§ Data:
=== Section Start ===

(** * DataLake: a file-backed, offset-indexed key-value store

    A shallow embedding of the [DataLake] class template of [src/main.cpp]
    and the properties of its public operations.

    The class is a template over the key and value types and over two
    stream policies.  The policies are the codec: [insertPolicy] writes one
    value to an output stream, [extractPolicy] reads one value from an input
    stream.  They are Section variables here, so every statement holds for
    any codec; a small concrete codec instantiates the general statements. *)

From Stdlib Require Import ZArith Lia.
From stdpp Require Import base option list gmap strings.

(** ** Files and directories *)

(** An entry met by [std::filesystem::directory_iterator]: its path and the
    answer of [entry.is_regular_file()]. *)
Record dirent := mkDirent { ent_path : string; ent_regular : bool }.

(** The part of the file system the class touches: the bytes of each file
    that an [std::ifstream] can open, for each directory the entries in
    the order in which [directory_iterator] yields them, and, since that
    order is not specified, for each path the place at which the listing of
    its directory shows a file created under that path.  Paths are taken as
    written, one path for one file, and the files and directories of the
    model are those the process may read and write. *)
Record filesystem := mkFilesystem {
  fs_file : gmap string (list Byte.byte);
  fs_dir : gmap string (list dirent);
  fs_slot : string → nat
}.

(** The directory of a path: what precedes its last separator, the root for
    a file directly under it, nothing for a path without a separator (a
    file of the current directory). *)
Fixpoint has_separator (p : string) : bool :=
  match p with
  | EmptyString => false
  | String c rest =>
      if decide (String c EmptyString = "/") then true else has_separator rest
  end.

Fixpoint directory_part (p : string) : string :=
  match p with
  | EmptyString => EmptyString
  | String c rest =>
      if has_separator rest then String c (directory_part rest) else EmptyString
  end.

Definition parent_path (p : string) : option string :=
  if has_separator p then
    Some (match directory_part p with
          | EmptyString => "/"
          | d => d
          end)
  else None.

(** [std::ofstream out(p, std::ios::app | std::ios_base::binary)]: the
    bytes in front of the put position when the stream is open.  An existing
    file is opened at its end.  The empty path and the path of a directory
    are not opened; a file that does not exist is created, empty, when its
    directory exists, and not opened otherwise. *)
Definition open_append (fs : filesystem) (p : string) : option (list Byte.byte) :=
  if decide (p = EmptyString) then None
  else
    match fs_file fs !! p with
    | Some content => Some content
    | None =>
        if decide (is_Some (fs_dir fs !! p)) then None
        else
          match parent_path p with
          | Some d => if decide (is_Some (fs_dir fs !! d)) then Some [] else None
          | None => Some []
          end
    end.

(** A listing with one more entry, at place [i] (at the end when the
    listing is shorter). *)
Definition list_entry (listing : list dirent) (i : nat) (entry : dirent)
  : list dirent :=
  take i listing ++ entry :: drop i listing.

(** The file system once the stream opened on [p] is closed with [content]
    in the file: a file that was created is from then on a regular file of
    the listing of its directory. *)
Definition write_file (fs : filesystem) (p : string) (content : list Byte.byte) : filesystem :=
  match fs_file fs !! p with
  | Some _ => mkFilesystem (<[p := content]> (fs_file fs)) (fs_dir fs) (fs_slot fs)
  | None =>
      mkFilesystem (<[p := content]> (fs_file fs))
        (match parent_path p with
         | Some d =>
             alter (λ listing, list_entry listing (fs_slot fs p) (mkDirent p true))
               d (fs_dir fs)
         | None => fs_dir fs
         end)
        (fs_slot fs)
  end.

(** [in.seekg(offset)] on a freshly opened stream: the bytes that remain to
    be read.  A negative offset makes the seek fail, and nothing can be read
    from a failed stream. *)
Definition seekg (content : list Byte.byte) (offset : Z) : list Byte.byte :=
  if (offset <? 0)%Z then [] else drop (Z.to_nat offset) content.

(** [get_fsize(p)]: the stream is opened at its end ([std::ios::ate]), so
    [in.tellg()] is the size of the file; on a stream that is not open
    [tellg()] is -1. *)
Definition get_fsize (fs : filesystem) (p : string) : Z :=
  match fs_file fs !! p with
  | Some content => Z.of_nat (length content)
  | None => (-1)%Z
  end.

=== Section End ===

§ Problem to work on: Could you retype each record exactly as it appears?

§ Result:
(** * DataLake: a file-backed, offset-indexed key-value store

    A shallow embedding of the [DataLake] class template of [src/main.cpp]
    and the properties of its public operations.

    The class is a template over the key and value types and over two
    stream policies.  The policies are the codec: [insertPolicy] writes one
    value to an output stream, [extractPolicy] reads one value from an input
    stream.  They are Section variables here, so every statement holds for
    any codec; a small concrete codec instantiates the general statements. *)

From Stdlib Require Import ZArith Lia.
From stdpp Require Import base option list gmap strings.

(** ** Files and directories *)

(** An entry met by [std::filesystem::directory_iterator]: its path and the
    answer of [entry.is_regular_file()]. *)
Record dirent := mkDirent { ent_path : string; ent_regular : bool }.

(** The part of the file system the class touches: the bytes of each file
    that an [std::ifstream] can open, for each directory the entries in
    the order in which [directory_iterator] yields them, and, since that
    order is not specified, for each path the place at which the listing of
    its directory shows a file created under that path.  Paths are taken as
    written, one path for one file, and the files and directories of the
    model are those the process may read and write. *)
Record filesystem := mkFilesystem {
  fs_file : gmap string (list Byte.byte);
  fs_dir : gmap string (list dirent);
  fs_slot : string → nat
}.

(** The directory of a path: what precedes its last separator, the root for
    a file directly under it, nothing for a path without a separator (a
    file of the current directory). *)
Fixpoint has_separator (p : string) : bool :=
  match p with
  | EmptyString => false
  | String c rest =>
      if decide (String c EmptyString = "/") then true else has_separator rest
  end.

Fixpoint directory_part (p : string) : string :=
  match p with
  | EmptyString => EmptyString
  | String c rest =>
      if has_separator rest then String c (directory_part rest) else EmptyString
  end.

Definition parent_path (p : string) : option string :=
  if has_separator p then
    Some (match directory_part p with
          | EmptyString => "/"
          | d => d
          end)
  else None.

(** [std::ofstream out(p, std::ios::app | std::ios_base::binary)]: the
    bytes in front of the put position when the stream is open.  An existing
    file is opened at its end.  The empty path and the path of a directory
    are not opened; a file that does not exist is created, empty, when its
    directory exists, and not opened otherwise. *)
Definition open_append (fs : filesystem) (p : string) : option (list Byte.byte) :=
  if decide (p = EmptyString) then None
  else
    match fs_file fs !! p with
    | Some content => Some content
    | None =>
        if decide (is_Some (fs_dir fs !! p)) then None
        else
          match parent_path p with
          | Some d => if decide (is_Some (fs_dir fs !! d)) then Some [] else None
          | None => Some []
          end
    end.

(** A listing with one more entry, at place [i] (at the end when the
    listing is shorter). *)
Definition list_entry (listing : list dirent) (i : nat) (entry : dirent)
  : list dirent :=
  take i listing ++ entry :: drop i listing.

(** The file system once the stream opened on [p] is closed with [content]
    in the file: a file that was created is from then on a regular file of
    the listing of its directory. *)
Definition write_file (fs : filesystem) (p : string) (content : list Byte.byte) : filesystem :=
  match fs_file fs !! p with
  | Some _ => mkFilesystem (<[p := content]> (fs_file fs)) (fs_dir fs) (fs_slot fs)
  | None =>
      mkFilesystem (<[p := content]> (fs_file fs))
        (match parent_path p with
         | Some d =>
             alter (λ listing, list_entry listing (fs_slot fs p) (mkDirent p true))
               d (fs_dir fs)
         | None => fs_dir fs
         end)
        (fs_slot fs)
  end.

(** [in.seekg(offset)] on a freshly opened stream: the bytes that remain to
    be read.  A negative offset makes the seek fail, and nothing can be read
    from a failed stream. *)
Definition seekg (content : list Byte.byte) (offset : Z) : list Byte.byte :=
  if (offset <? 0)%Z then [] else drop (Z.to_nat offset) content.

(** [get_fsize(p)]: the stream is opened at its end ([std::ios::ate]), so
    [in.tellg()] is the size of the file; on a stream that is not open
    [tellg()] is -1. *)
Definition get_fsize (fs : filesystem) (p : string) : Z :=
  match fs_file fs !! p with
  | Some content => Z.of_nat (length content)
  | None => (-1)%Z
  end.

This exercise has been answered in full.